(Given entries):
(* ===== verification/Alu.v ===== *)
(** * The integer unit against the RISC-V specification

    Theorems about the arithmetic definitions of [Exec.v] ([alu_muldiv],
    [alu_base], [ctz_count], [word_muldiv], [word_base]): multiplication and
    division against [Z]'s own product, truncated quotient and remainder, the
    custom [ctz], and the ["w"] family against the 32-bit instructions it is
    named after. *)

From S2P Require Import Prelude Bits Machine Mmu Exec.
Open Scope Z_scope.

Section Width.
  Context (xl : Z) (Hxl : 1 < xl).

Definition in_range (v : Z) : Prop := 0 <= v < 2 ^ xl.

Lemma u_mod v : uXLEN v xl = v mod 2 ^ xl.
Proof. apply uXLEN_mod. lia. Qed.

Lemma u_id v : in_range v -> uXLEN v xl = v.
Proof. intros. apply uXLEN_id; [lia | done]. Qed.

Lemma s_signed v : sXLEN v xl = signed v xl.
Proof. apply sXLEN_signed. lia. Qed.

Lemma signed_u v : signed (uXLEN v xl) xl = signed v xl.
Proof. rewrite u_mod. apply signed_of_mod. lia. Qed.

Lemma half_bounds : 1 < 2 ^ (xl - 1) /\ 2 ^ xl = 2 * 2 ^ (xl - 1).
Proof.
  split; [|apply pow2_double; lia].
  change 1 with (2 ^ 0) at 1. apply Z.pow_lt_mono_r; lia.
Qed.

Lemma signed_0 B : in_range B -> signed B xl = 0 -> B = 0.
Proof.
  intros HB E. pose proof (signed_mod B xl ltac:(lia)) as M. unfold in_range in HB.
  rewrite E, (Z.mod_small B) in M by done. rewrite Z.mod_0_l in M; lia.
Qed.

(** Truncated division of magnitudes with the signs put back. *)
Lemma quot_signs a b :
  b <> 0 ->
  (if xorb (a <? 0) (b <? 0) then - (Z.abs a / Z.abs b) else Z.abs a / Z.abs b) = Z.quot a b.
Proof.
  intros Hb. rewrite <- Z.quot_div_nonneg by lia.
  destruct (Z.ltb_spec a 0), (Z.ltb_spec b 0); simpl;
    rewrite ?(Z.abs_eq a), ?(Z.abs_eq b), ?(Z.abs_neq a), ?(Z.abs_neq b) by lia;
    rewrite ?Z.quot_opp_l, ?Z.quot_opp_r by lia; lia.
Qed.

Lemma rem_signs a b :
  b <> 0 ->
  (if a <? 0 then - (Z.abs a mod Z.abs b) else Z.abs a mod Z.abs b) = Z.rem a b.
Proof.
  intros Hb. rewrite <- Z.rem_mod_nonneg by lia. rewrite Z.rem_abs_r by done.
  destruct (Z.ltb_spec a 0).
  - rewrite Z.abs_neq, Z.rem_opp_l by lia. lia.
  - by rewrite Z.abs_eq by lia.
Qed.

Lemma quot_bound a b :
  - 2 ^ (xl - 1) <= a < 2 ^ (xl - 1) -> - 2 ^ (xl - 1) <= b < 2 ^ (xl - 1) ->
  b <> 0 -> ~ (a = - 2 ^ (xl - 1) /\ b = -1) ->
  - 2 ^ (xl - 1) <= Z.quot a b < 2 ^ (xl - 1).
Proof.
  intros Ha Hb Hb0 Hov. pose proof half_bounds as [Hh _].
  assert (Z.abs (Z.quot a b) <= Z.abs a) as Hq.
  { rewrite <- Z.quot_abs by done. apply Z.quot_le_upper_bound; nia. }
  destruct (Z.eq_dec (Z.quot a b) (2 ^ (xl - 1))) as [E|]; [|lia].
  exfalso. apply Hov.
  assert (Z.abs a = 2 ^ (xl - 1)) by lia.
  assert (a = - 2 ^ (xl - 1)) as Ea by lia. split; [done|].
  pose proof (Z.quot_rem a b Hb0) as D. pose proof (Z.rem_bound_abs a b Hb0).
  rewrite E in D. set (r := Z.rem a b) in *. set (h := 2 ^ (xl - 1)) in *.
  assert ((b + 1) * h = - r) by lia.
  destruct (Z.lt_trichotomy (b + 1) 0) as [|[|]]; nia.
Qed.

(** Results of [div] and [rem] as signed numbers, on the three cases the code
    distinguishes. *)
Lemma div_signed A B :
  in_range A -> in_range B ->
  let a := sXLEN A xl in let b := sXLEN B xl in
  sXLEN (alu_muldiv xl 4 A B) xl =
    if b =? 0 then -1
    else if (a =? - 2 ^ (xl - 1)) && (b =? -1) then - 2 ^ (xl - 1)
    else Z.quot a b.
Proof.
  intros HA HB. cbv zeta. unfold alu_muldiv. simpl (_ =? _).
  rewrite !s_signed, shiftl_1 by lia. pose proof half_bounds as [Hh _].
  pose proof (signed_range A xl ltac:(lia)). pose proof (signed_range B xl ltac:(lia)).
  destruct (Z.eqb_spec B 0) as [->|HB0].
  { rewrite signed_u. rewrite (signed_id 0) by lia. simpl. apply signed_id; lia. }
  destruct (Z.eqb_spec (signed B xl) 0) as [E|Hb0]; [by apply signed_0 in E|].
  destruct (_ && _) eqn:Ov; py_bool; [lia|].
  cbv zeta. rewrite quot_signs by done. rewrite signed_u. apply signed_id; [lia|].
  apply quot_bound; try done. intros [E1 E2]. by rewrite E1, E2, !Z.eqb_refl in Ov.
Qed.

Lemma rem_signed A B :
  in_range A -> in_range B ->
  let a := sXLEN A xl in let b := sXLEN B xl in
  sXLEN (alu_muldiv xl 6 A B) xl =
    if b =? 0 then a
    else if (a =? - 2 ^ (xl - 1)) && (b =? -1) then 0
    else Z.rem a b.
Proof.
  intros HA HB. cbv zeta. unfold alu_muldiv. simpl (_ =? _).
  rewrite !s_signed, shiftl_1 by lia. pose proof half_bounds as [Hh _].
  pose proof (signed_range A xl ltac:(lia)). pose proof (signed_range B xl ltac:(lia)).
  destruct (Z.eqb_spec B 0) as [->|HB0].
  { by rewrite (signed_id 0) by lia. }
  destruct (Z.eqb_spec (signed B xl) 0) as [E|Hb0]; [by apply signed_0 in E|].
  destruct (_ && _) eqn:Ov; py_bool; [by apply signed_id; lia|].
  cbv zeta. rewrite rem_signs by done. rewrite signed_u. apply signed_id; [lia|].
  pose proof (Z.rem_bound_abs (signed A xl) (signed B xl) Hb0). lia.
Qed.

Lemma divu_unsigned A B :
  in_range A -> in_range B ->
  alu_muldiv xl 5 A B = if B =? 0 then 2 ^ xl - 1 else A / B.
Proof.
  intros HA HB. unfold in_range in *. unfold alu_muldiv. simpl (_ =? _).
  rewrite (u_id A), (u_id B) by done.
  destruct (Z.eqb_spec B 0); [|done]. rewrite u_mod. pose proof half_bounds.
  symmetry. apply Z.mod_unique_pos with (-1); lia.
Qed.

Lemma remu_unsigned A B :
  in_range A -> in_range B ->
  alu_muldiv xl 7 A B = if B =? 0 then A else A mod B.
Proof. intros HA HB. unfold alu_muldiv. simpl (_ =? _). by rewrite (u_id A), (u_id B) by done. Qed.

(** *** Multiplication *)

Lemma mul_low A B : alu_muldiv xl 0 A B = (signed A xl * signed B xl) mod 2 ^ xl.
Proof.
  unfold alu_muldiv. simpl (_ =? _). rewrite u_mod.
  by rewrite Z.mul_mod, <- (signed_mod A xl), <- (signed_mod B xl), <- Z.mul_mod by lia.
Qed.

Lemma mul_low_su A B : alu_muldiv xl 0 A B = (signed A xl * uXLEN B xl) mod 2 ^ xl.
Proof.
  unfold alu_muldiv. simpl (_ =? _). rewrite !u_mod, Zmult_mod_idemp_r.
  by rewrite Z.mul_mod, <- (signed_mod A xl), <- Z.mul_mod by lia.
Qed.

Lemma high_signed p :
  - 2 ^ (xl - 1) * 2 ^ xl <= p < 2 ^ (xl - 1) * 2 ^ xl ->
  signed (uXLEN (p ≫ xl) xl) xl = p / 2 ^ xl.
Proof.
  intros Hp. pose proof half_bounds.
  rewrite signed_u, Z.shiftr_div_pow2 by lia. apply signed_id; [lia|].
  split; [apply Z.div_le_lower_bound | apply Z.div_lt_upper_bound]; lia.
Qed.

Lemma mulh_high A B :
  sXLEN (alu_muldiv xl 1 A B) xl = (signed A xl * signed B xl) / 2 ^ xl.
Proof.
  unfold alu_muldiv. simpl (_ =? _). rewrite !s_signed. apply high_signed.
  pose proof half_bounds. pose proof (signed_range A xl ltac:(lia)).
  pose proof (signed_range B xl ltac:(lia)). nia.
Qed.

Lemma mulhsu_high A B :
  sXLEN (alu_muldiv xl 2 A B) xl = (signed A xl * uXLEN B xl) / 2 ^ xl.
Proof.
  unfold alu_muldiv. simpl (_ =? _). rewrite !s_signed. apply high_signed.
  pose proof half_bounds. pose proof (signed_range A xl ltac:(lia)).
  pose proof (uXLEN_range B xl ltac:(lia)). nia.
Qed.

Lemma mulhu_high A B : alu_muldiv xl 3 A B = (uXLEN A xl * uXLEN B xl) / 2 ^ xl.
Proof.
  change (alu_muldiv xl 3 A B) with ((uXLEN A xl * uXLEN B xl) ≫ xl).
  apply Z.shiftr_div_pow2. lia.
Qed.

(** *** Counting trailing zeros *)

(** What the loop has established after looking at the bits below [n]. *)
Definition ctz_inv (A n : Z) (p : Z * bool) : Prop :=
  let '(c, done) := p in
  (forall i, 0 <= i < c -> Z.testbit A i = false) /\
  if done : bool then 0 <= c < n /\ Z.testbit A c = true else c = n.

Lemma ctz_loop A (n : nat) :
  ctz_inv A (Z.of_nat n)
    (foldl (fun '(count, done) i =>
       if (((A ≫ i) .& 1) =? 0) && negb done then (count + 1, done) else (count, true))
     (0, false) (seqZ 0 (Z.of_nat n))).
Proof.
  induction n as [|n IH]; [simpl; split; [lia | done]|].
  rewrite seqZ_S, foldl_app. destruct (foldl _ _ _) as [c d]. simpl foldl.
  rewrite bit_at, Z.add_0_l by lia. destruct IH as [Hz IH].
  destruct d; simpl negb; rewrite ?andb_false_r, ?andb_true_r.
  - split; [done|]. destruct IH. split; [lia | done].
  - subst c. destruct (Z.testbit A (Z.of_nat n)) eqn:Hb; simpl.
    + split; [done|]. split; [lia | done].
    + split; [|lia]. intros i Hi. destruct (Z.eq_dec i (Z.of_nat n)) as [->|]; [done|].
      apply Hz. lia.
Qed.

(Your objective):
Scan the records above for the word "with". Copy each line that has it.

(Result):
  change 1 with (2 ^ 0) at 1. apply Z.pow_lt_mono_r; lia.
(** Truncated division of magnitudes with the signs put back. *)
  symmetry. apply Z.mod_unique_pos with (-1); lia.
  change (alu_muldiv xl 3 A B) with ((uXLEN A xl * uXLEN B xl) ≫ xl).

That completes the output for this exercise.